The first night in Maun we spent our evening around the bar at the camp chatting and making friends with some local safari guides. We decided to book a Mokoro day trip for the next day to see if we could go see some dipologolo (animals - my new favorite Setswana word, because its fun to say)


We left the camp just after 8am to get to our motorboat at Maun River Lodge. The motorboat took us up to a small village where some mokoro polers live. We were paired with a Canadian couple who were living in Gaborone while on sabbatical at the University of Botswana. We then set off in two small wooden dugout canoes. Ok, that's a lie, they were made of fiberglass. As disappointed as we were that we were not getting the authentic mokoro experience we were happy knowing it was all for the sake of saving old growth trees that are usually used for making the traditional mokoros. We glided along through the reeds of the delta in our gondola style transportation for a few hours. It was a wonderfully refreshing experience to be on the water after so long. A couple of hours into the trip an elephant was spotted. The rather unfortunate thing about being in a canoe in tall reeds is that you have to stand up to see past the reeds and we all know that standing up in a canoe can be a tricky feat. The elephant was on an island hidden behind some bushes relaxing in the shade of a tree. We really could only see his back. We moved on and slid our canoe onto the shore of the island. Our poler took the 4 of us on a walk-a-boute (Canadian funny, haha) around the island to see what animals we could see. Nothing. We saw the same elephant from a different angel but he was still hidden in the bush. The guide pointed out a lot of "shits" to us but, once again, the middle of the day is a horrible time to see animals. We did get to see a big baobab. When we got back to our boats we were excited to have some lunch and rest in the shade before our trip back. Unfortunately, our lunches were forgotten back at the camp. The trip back to the village was equally as tranquil as the trip in.



amanda enjoying the ride




view out the front of the mokoro




on a game walk




big baobab




elephant "shits"




todd in the front of the mokoro


On Saturday we were able to have our most stress free shopping experience in Maun since we had a guaranteed ride home with our friend from Gumare. On the ride home I saw an elephant on the side of the road eating from a tree but Amanda wants me to forget about this and refuses to admit that it happened because she was sleeping.



real wooden mokoro




watching the sunset


We have decided that we wanted to have people see what our village really looks like. This is a tricky feat because just walking around taking photos of things draws a little too much attention, as if simply being white wasn't enough of a distraction. We have decided to create a virtual tour of our village by mapping our covert snaps onto Google maps using panoramia. Check it out. Check back because we plan to continue to add to this over time.

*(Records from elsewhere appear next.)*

Lemma posture_run_recorded_witness :
  (run no_failure).1.1 = Ok 7%N ∧ length (run no_failure).1.2 = 1 ∧ store_ok (run no_failure).2 ∧ length (host_runs 5 (run no_failure).2) = 1.
Proof.
  pose proof run_succeeds as [H1 H2].
  destruct (posture_run_recorded duplicate parse empty 7 1000000 host empty_ok eq_refl (λ i r H _, none_earlier i r H)
              no_failure (Some true) #"alice" answer 7 (run no_failure).1.2 (run no_failure).2 (run_shape _ _ H1)) as (_ & H3 & _ & H4 & _).
  split; [exact H1|]. split; [exact H2|]. split; [exact H3|].
  destruct (H4 ltac:(vm_compute; lia)) as [H5 _]. exact H5.
Defined.
(** The store that says it could not store the run has it. *)
Lemma posture_run_error_witness :
  (run trim_fails).1.1 = Err #"couldn't store the run: pool timed out" ∧ is_Some (posture_runs (run trim_fails).2 !! 7%N)
  ∧ (run trim_fails).1.2 = [].
Proof.
  pose proof run_fails as [H1 H2].
  destruct (posture_run_error duplicate parse empty 7 1000000 host empty_ok eq_refl (λ i r H _, none_earlier i r H)
              trim_fails (Some true) #"alice" answer _ (run trim_fails).1.2 (run trim_fails).2 (run_shape _ _ H1)) as (H3 & _).
  split; [exact H1|]. split; [exact H2|exact H3].
Defined.
Lemma siem_line_reads_back_witness :
  ∃ r, r ∈ SampleReport.results ∧ length <$> read_pairs 9 (siem_line host 7 r) = Some 9.
Proof.
  destruct first_result as [r Hr]. exists r. split; [exact Hr|].
  rewrite (siem_line_reads_back host 7 SampleReport.report SampleReport.results r uuids_bare SampleReport.evaluates Hr). reflexivity.
Defined.
End SampleRun.
(** * redis-lite: a shallow embedding of the RESP codec, the store and the
    connection loop, with the properties of the specification.

    Layout
    - [Go]      : the pieces of the Go runtime and standard library the
                  program calls (int64 arithmetic, strconv, fmt's %d, bufio,
                  io.ReadFull, strings.ToUpper), modelled from their
                  documented behaviour;
    - [resp]    : package resp (value.go, reader.go, writer.go);
    - top level : package main (Entry, Store, the handlers, the connection
                  loop and the janitor).

    Conventions
    - a Go [string] is a [string]; a [[]byte] is a [list ascii], and a
      possibly-nil [[]byte] is an [option (list ascii)] ([None] is nil);
    - [int] and [int64] are [Z] with the 64-bit wrap-around written out;
    - [time.Now().UnixMilli()] is a parameter [now] of every function that
      reads the clock;
    - a [*bufio.Reader] is the list of bytes still to come (the stream ends
      where the list ends); a [*bufio.Writer] is the list of bytes written
      so far;
    - the read/write lock of the store is not modelled: every operation is
      one atomic step on the map. *)

From Stdlib Require Import ZArith Ascii String List Lia.
From stdpp Require Import base gmap strings list fin_maps.

Local Open Scope Z_scope.

Abbreviation byte := ascii (only parsing).
Abbreviation bytes := (list ascii) (only parsing).

(* ===================================================================== *)
(** * The Go runtime and library functions the program relies on          *)
(* ===================================================================== *)

Module Go.

(** [[]byte(s)] and [string(b)] *)
Definition bytes_of (s : string) : bytes := list_ascii_of_string s.
Definition string_of (b : bytes) : string := string_of_list_ascii b.
Arguments bytes_of s%_string.

(** [string(b)] for a possibly-nil slice: [string(nil)] is the empty string *)
Definition string_of_slice (b : option bytes) : string :=
  match b with Some l => string_of l | None => EmptyString end.

(** the numeric value of a byte *)
Definition byteZ (c : byte) : Z := Z.of_N (N_of_ascii c).
Definition byte_of_Z (z : Z) : byte := ascii_of_N (Z.to_N (z mod 256)).

(** ** int64 *)
Definition MinInt64 : Z := - 2 ^ 63.
Definition MaxInt64 : Z := 2 ^ 63 - 1.
Definition MaxUint64 : Z := 2 ^ 64 - 1.

Definition int64 (z : Z) : Prop := MinInt64 <= z <= MaxInt64.

(** two's complement wrap-around of a mathematical result *)
Definition wrap64 (z : Z) : Z := (z + 2 ^ 63) mod 2 ^ 64 - 2 ^ 63.

Definition add64 (a b : Z) : Z := wrap64 (a + b).
Definition sub64 (a b : Z) : Z := wrap64 (a - b).
Definition mul64 (a b : Z) : Z := wrap64 (a * b).
(** Go's [/] truncates toward zero *)
Definition div64 (a b : Z) : Z := wrap64 (Z.quot a b).

(** ** strconv *)
Inductive NumError := ErrSyntax | ErrRange.

Definition isDigit (c : byte) : bool := (48 <=? byteZ c) && (byteZ c <=? 57).

(** the loop of [strconv.ParseUint(s, 10, 64)]: a byte that is not a decimal
    digit is a syntax error, an overflow stops the scan with the maximal
    value. *)
Fixpoint ParseUint_loop (s : bytes) (n : Z) : Z * option NumError :=
  match s with
  | [] => (n, None)
  | c :: s' =>
      if isDigit c then
        let d := byteZ c - 48 in
        if MaxUint64 / 10 + 1 <=? n then (MaxUint64, Some ErrRange)
        else
          let n1 := n * 10 + d in
          if MaxUint64 <? n1 then (MaxUint64, Some ErrRange)
          else ParseUint_loop s' n1
      else (0, Some ErrSyntax)
  end.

Read More 3 comments | Posted by Todd William Wright edit post

Gaborone

Like I mentioned in the last post Amanda had been in the capital for training. Then I went for training and we overlapped for a few days before she came back here to Gumare and I stayed for my training. All together we were apart for about a month minus those few overlap days. The training was called IST or in-service training and serves the purpose of getting us up and moving after the initial few months of settling in and integrating into our communities. It was a great opportunity for all of the volunteers to come together and share about all of the adventures we have had over the first few months at our sites. It was a great opportunity for us to share our successes and failures to learn from each other. The training was in Gaborone, which is a legitimate city, so we were all able to do fun things we are used to doing in the states, like going to a poetry jam, karaoke, and an art museum.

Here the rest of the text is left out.